Venezuela gives U.S. diplomats 72 hours to leave, blames Trump for blackout

People wash their clothes in river in Caracas, Venezuela March 12, 2019. REUTERS/Manaure Quintero
Venezuela ordered American diplomats to leave the country within 72 hours on Tuesday after President Nicolas Maduro accused U.S. counterpart Donald Trump of cyber "sabotage" that plunged the OPEC nation into its worst blackout on record.
Foreign Minister Jorge Arreaza said U.S. diplomats on Venezuelan soil must leave within three days, after talks broke down over maintaining diplomatic "interest sections" in the two countries.
"The presence on Venezuelan soil of these officials represents a risk for the peace, unity and stability of the country," the government said in a statement.
The U.S. State Department had announced on Monday it will withdraw its staff from Venezuela this week, saying their presence had become "a constraint on U.S. policy."
Washington has taken the lead in recognizing opposition leader Juan Guaido as Venezuela\’s rightful president after the 35-year-old Congress chief announced an interim presidency in January after declaring Maduro\’s 2018 re-election a fraud.

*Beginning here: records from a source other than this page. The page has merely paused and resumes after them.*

(** * minitorch [fast_ops]: strided tensor kernels

    A shallow embedding of [minitorch/fast_ops.py]: the map, zip, reduce
    and batched matrix-multiply kernels, and the [FastOps] operations that
    allocate an output tensor and call them.

    - Storages are mutable numpy buffers that several tensors may share.
      They live in a heap (a list of buffers addressed by their position),
      so that aliasing between the output and an input is visible.
    - A computation is a function from the heap to a heap and a result:
      a Python exception leaves every write made before it in place.
    - Shapes, strides, ordinals and flat positions are Python integers,
      modelled by [Z]. Subscripts follow numpy and Python: a negative
      subscript counts from the end and one outside the buffer raises
      [IndexError], as the interpreter does; the kernels compiled by
      numba do not check bounds (see [np_index]).
    - Scalars are an arbitrary type [F]; the examples instantiate it with
      the binary64 floats of the kernel.
    - [prange] loops run their iterations in ascending order, which is
      what the interpreter does when the JIT is disabled. *)

From Stdlib Require Import ZArith List Lia Floats.
From stdpp Require Import base tactics option list.

Local Open Scope Z_scope.

(** ** Errors and results *)

Inductive error : Type :=
  | IndexError          (* subscript out of range *)
  | ShapeMismatch       (* shapes cannot broadcast *)
  | DimensionMismatch   (* [assert a.shape[-1] == b.shape[-2]] failed *)
  | RankOverflow        (* rank exceeds the index buffer *)
  | ViewError.          (* [view] of a non-contiguous tensor or of another size *)

Inductive result (A : Type) : Type :=
  | Ok (a : A)
  | Err (e : error).
Arguments Ok {A} a.
Arguments Err {A} e.

Definition result_bind {A B} (r : result A) (k : A -> result B) : result B :=
  match r with
  | Ok a => k a
  | Err e => Err e
  end.

(** ** Subscripts *)

(** The place of subscript [i] in a sequence of [len] elements, by the
    rule of Python and numpy: a subscript outside [-len .. len - 1] raises
    [IndexError]. The public operations subscript Python tuples and
    lists, which always check. The kernels subscript numpy arrays: they
    check when they run in the interpreter ([NUMBA_DISABLE_JIT=1]), which
    is what the embedding follows; compiled by numba they do not check
    bounds, so what a kernel does on a subscript out of range holds for
    the interpreted kernel only, and the results about the values a
    kernel computes are stated under the layout hypotheses ([fits]) that
    keep every subscript in range. *)
Definition np_index (len : nat) (i : Z) : result nat :=
  if (0 <=? i) && (i <? Z.of_nat len) then Ok (Z.to_nat i)
  else if (- Z.of_nat len <=? i) && (i <? 0) then Ok (Z.to_nat (i + Z.of_nat len))
  else Err IndexError.

(** [l[i]] *)
Definition py_get {A} (l : list A) (i : Z) : result A :=
  match np_index (length l) i with
  | Ok n => match l !! n with Some x => Ok x | None => Err IndexError end
  | Err e => Err e
  end.

(** [l[i] = v] *)
Definition py_set {A} (l : list A) (i : Z) (v : A) : result (list A) :=
  match np_index (length l) i with
  | Ok n => Ok (<[n := v]> l)
  | Err e => Err e
  end.

(** [range(n)] *)
Definition range (n : Z) : list Z := seqZ 0 n.

(** [int(np.prod(shape))] *)
Definition np_prod (shape : list Z) : Z := fold_right Z.mul 1 shape.

(** [np.array_equal(a, b)] *)
Definition np_array_equal (a b : list Z) : bool := bool_decide (a = b).

(** [np.zeros(n, np.int32)] *)
Definition np_zeros (n : nat) : list Z := replicate n 0.

(** ** Index conversion *)

(** Successive modulo and division, last axis first. *)
Fixpoint digits (ordinal : Z) (rev_shape : list Z) : list Z :=
  match rev_shape with
  | [] => []
  | sh :: rest => ordinal mod sh :: digits (ordinal / sh) rest
  end.

(** The coordinate of a flat ordinal, first axis first. *)
Definition unravel (ordinal : Z) (shape : list Z) : list Z :=
  rev (digits ordinal (rev shape)).

(** Coordinate [c] written at the front of an index buffer. *)
Definition write_front (c buf : list Z) : list Z := c ++ drop (length c) buf.

(** Modelled from the spec: [to_index] of [tensor_data.py], which is not
    among the sources. It decomposes a flat ordinal into a coordinate by
    successive modulo and division from the last axis backward to the
    first, and stores the coordinate in the caller's index buffer; a shape
    whose rank exceeds the buffer is a [RankOverflow]. *)
Definition to_index (ordinal : Z) (shape : list Z) (out_index : list Z)
  : result (list Z) :=
  if decide (length shape <= length out_index)%nat
  then Ok (write_front (unravel ordinal shape) out_index)
  else Err RankOverflow.

(** Modelled from the spec: [index_to_position] of [tensor_data.py]: the
    dot product of the coordinate and the strides. *)
Definition index_to_position (index : list Z) (strides : list Z) : Z :=
  fold_right Z.add 0 (zip_with Z.mul index strides).
(** The theorem on [every 08:00], which is rejected, and on [08:00],
    which is not. *)
Lemma C5_witness :
  (parsePlan 0 (Date 2024 1 1 10 0 0) [] "every 08:00"
   = Err "invalid time spec" <->
   In "every" (specsOf "every 08:00") /\
   false = false /\ false = false /\ false = false /\ false = false) /\
  (~ In "every" (specsOf "08:00") ->
   parsePlan 0 (Date 2024 1 1 10 0 0) [] "08:00"
   = Ok (mkPlan (Date 0 0 0 8 0 0) (commentOf "08:00")
           (nonRepeatState (Date 2024 1 1 10 0 0) (Date 0 0 0 8 0 0)
              (Add (Date 0 0 0 8 0 0) 0)))).
Proof.
  split.
  - apply (C5_invalid_time_spec_needs_every 0%nat (Date 2024 1 1 10 0 0) []
             "every 08:00"
             (mkVars 0 0 0 0 0 0 true false false false false Sunday 0)).
    vm_compute. reflexivity.
  - apply (C5_invalid_time_spec_needs_every 0%nat (Date 2024 1 1 10 0 0) []
             "08:00"
             (mkVars 0 0 0 8 0 0 false false false false false Sunday 0)).
    vm_compute. reflexivity.
Defined.

(** The cadence flags are set by their tokens in repeat mode. *)
Lemma parseSpecs_hour_after_every now : forall specs v v',
  isRepeat v = true -> In "hour" specs ->
  parseSpecs now specs v = Ok v' -> isHourRepeat v' = true.
Proof.
  induction specs as [|s specs IH]; intros v v' Hr Hin H; simpl in *;
    [tauto|].
  apply bind_Ok in H. destruct H as [v1 [H1 H2]].
  pose proof (classify_flagsLe _ _ _ _ H1) as Hle.
  destruct Hin as [-> | Hin].
  - rewrite classify_hour in H1 by assumption. inversion H1; subst.
    apply parseSpecs_flagsLe in H2. apply H2. reflexivity.
  - apply (IH v1 v'); [apply Hle; assumption | assumption | assumption].
Qed.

Most countries in Europe and Latin America have followed suit.
Maduro, who retains control of the military and other state institutions as well as the backing of Russia and China, has denounced Guaido as a puppet of the United States.
Julio Castro, of nongovernmental organization Doctors for Health, said on Twitter on Monday night that 24 people have died in public hospitals since the start of the blackout.
With the blackout in its sixth day, hospitals struggled to keep equipment running, food rotted in the tropical heat and exports from the country\’s main oil terminal were shut down.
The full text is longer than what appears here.